A Receita Federal deu um recado importante ao mercado ao publicar a Solução de Consulta Cosit nº 10/2026. Na prática, ela revisa o entendimento anterior, a Cosit nº 151/2019, sobre a cobrança de contribuição previdenciária sobre prêmios por desempenho. Embora o tema possa parecer técnico, a mudança impacta diretamente a forma como as empresas estruturam seus programas de reconhecimento e gestão de pessoas.
O entendimento principal foi mantido: desde a Reforma Trabalhista de 2017, prêmios pagos por liberalidade do empregador, em dinheiro, bens ou serviços, para reconhecer desempenho acima do esperado não integram o salário de contribuição. Isso garante segurança jurídica para empresas que adotam programas de incentivo, desde que o pagamento não seja contratual nem obrigatório.
Critérios Objetivos e Governança
A nova solução de consulta traz uma evolução significativa na abordagem dos regulamentos internos. A orientação anterior sustentava que a simples previsão do prêmio em norma interna poderia afastar a liberalidade, transformando o pagamento em obrigação. A Cosit nº 10/2026 aperfeiçoa essa leitura ao permitir que as empresas estabeleçam critérios objetivos e metas claras, desde que não decorram de negociação coletiva, cláusula contratual ou compromisso prévio que retire a autonomia decisória do empregador.

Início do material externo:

(** Modelled from the spec: auth.py is not among the sources.
    [current_user(token)] fails with Unauthorized if the token is invalid or
    expired or its subject is not found. *)
Definition get_current_user (tok : token) : Handler User.t :=
  match tok with
  | None => raise (HTTP 401 "Unauthorized")
  | Some sub =>
      user <- query (λ d, head (filter (λ u, User.email u = sub) (users d)));;
      match user with
      | Some u => ret u
      | None => raise (HTTP 401 "Unauthorized")
      end
  end.

(** Modelled from the spec: the role guards of auth.py, each failing with
    Forbidden if its predicate is false. *)
Definition get_current_admin_user (tok : token) : Handler User.t :=
  u <- get_current_user tok;;
  if User.is_admin u then ret u else raise (HTTP 403 "Forbidden").

Definition get_current_evaluator_user (tok : token) : Handler User.t :=
  u <- get_current_user tok;;
  if User.is_evaluator u then ret u else raise (HTTP 403 "Forbidden").

Definition get_current_admin_or_evaluator_user (tok : token) : Handler User.t :=
  u <- get_current_user tok;;
  if User.is_admin u || User.is_evaluator u then ret u
  else raise (HTTP 403 "Forbidden").

(** ** Response shapes *)

Module UserResponse.
Record t := mk {
    user : User.t;
    languages : list string
  }.
End UserResponse.

Module AnnotationResponse.
Record t := mk {
    annotation : Annotation.t;
    sentence : Sentence.t;
    annotator : UserResponse.t;
    highlights : list TextHighlight.t
  }.
End AnnotationResponse.

Module LegacyAnnotationResponse.
Record t := mk {
    annotation : Annotation.t;
    sentence : Sentence.t;
    annotator : UserResponse.t
  }.
End LegacyAnnotationResponse.

Module EvaluationResponse.
Record t := mk {
    evaluation : Evaluation.t;
    evaluator : UserResponse.t;
    annotation : AnnotationResponse.t
  }.
End EvaluationResponse.

(** A Python float, as far as the handlers build one: the literal [0.0], or
    the float that [a / b] evaluates to for integers [a] and [b ≠ 0] (the
    quotient rounded to the nearest double).  The rounding is not computed:
    the value is kept as the division that produced it. *)
Inductive py_float : Type :=
  | float_zero
  | int_quotient (a b : Z).

Module EvaluatorStats.
Record t := mk {
    total_evaluations : nat;
    completed_evaluations : nat;
    pending_evaluations : nat;
    average_time_per_evaluation : py_float
  }.
End EvaluatorStats.

(** [UserResponse.from_orm(obj)]: the row and the language strings of its
    [languages] relationship. *)
Definition user_from_orm (obj : User.t) : Handler UserResponse.t :=
  langs <- query (λ d, UserLanguage.language <$>
                 filter (λ l, UserLanguage.user_id l = User.id obj)
                        (user_languages d));;
  ret (UserResponse.mk obj langs).

(** [UserResponse.from_orm(row.relationship)] for a many-to-one relationship,
    which is [None] when no stored user has the key: the [getattr] defaults
    then give no id and an empty e-mail, and building the response model
    from them raises. *)
Definition user_from_orm_relationship (obj : option User.t)
  : Handler UserResponse.t :=
  match obj with
  | Some obj => user_from_orm obj
  | None => raise (HTTP 500 "Internal Server Error")
  end.

(** The response dict of an annotation: its columns, its [sentence] and
    [annotator] relationships and the rows of its [highlights] relationship.
    The relationships are declared in database.py, which is not among the
    sources; each is read through the foreign key the spec gives for it.
    The response model requires a sentence: an empty relationship fails the
    validation of the response. *)
Definition annotation_dict (a : Annotation.t) : Handler AnnotationResponse.t :=
  sentence <- query (λ d, head (filter (λ s, Sentence.id s = Annotation.sentence_id a)
                                       (sentences d)));;
  annotator <- query (λ d, head (filter (λ u, User.id u = Annotation.annotator_id a)
                                        (users d)));;
  annotator <- user_from_orm_relationship annotator;;
  hs <- query (λ d, filter (λ h, TextHighlight.annotation_id h = Annotation.id a)
                           (text_highlights d));;
  match sentence with
  | Some sentence => ret (AnnotationResponse.mk a sentence annotator hs)
  | None => raise (HTTP 500 "Internal Server Error")
  end.

(** The response dict of the legacy endpoint: the same without highlights. *)
Definition legacy_annotation_dict (a : Annotation.t)
  : Handler LegacyAnnotationResponse.t :=
  sentence <- query (λ d, head (filter (λ s, Sentence.id s = Annotation.sentence_id a)
                                       (sentences d)));;
  annotator <- query (λ d, head (filter (λ u, User.id u = Annotation.annotator_id a)
                                        (users d)));;
  annotator <- user_from_orm_relationship annotator;;
  match sentence with
  | Some sentence => ret (LegacyAnnotationResponse.mk a sentence annotator)
  | None => raise (HTTP 500 "Internal Server Error")
  end.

Em outras palavras, a existência de governança e previsibilidade não descaracteriza a liberalidade, mas a obrigatoriedade sim. Essa distinção aproxima o entendimento fiscal de uma visão contemporânea de gestão.
Comprovação de Desempenho e Limites
Outro aspecto enfatizado pela nova solução é a necessidade de comprovação do desempenho superior. A Receita deixa claro que o empregador deve demonstrar qual era o padrão ordinário esperado e de que forma o trabalhador o superou de maneira efetiva. Essa exigência, embora não nova, ganha densidade técnica, exigindo evidências concretas.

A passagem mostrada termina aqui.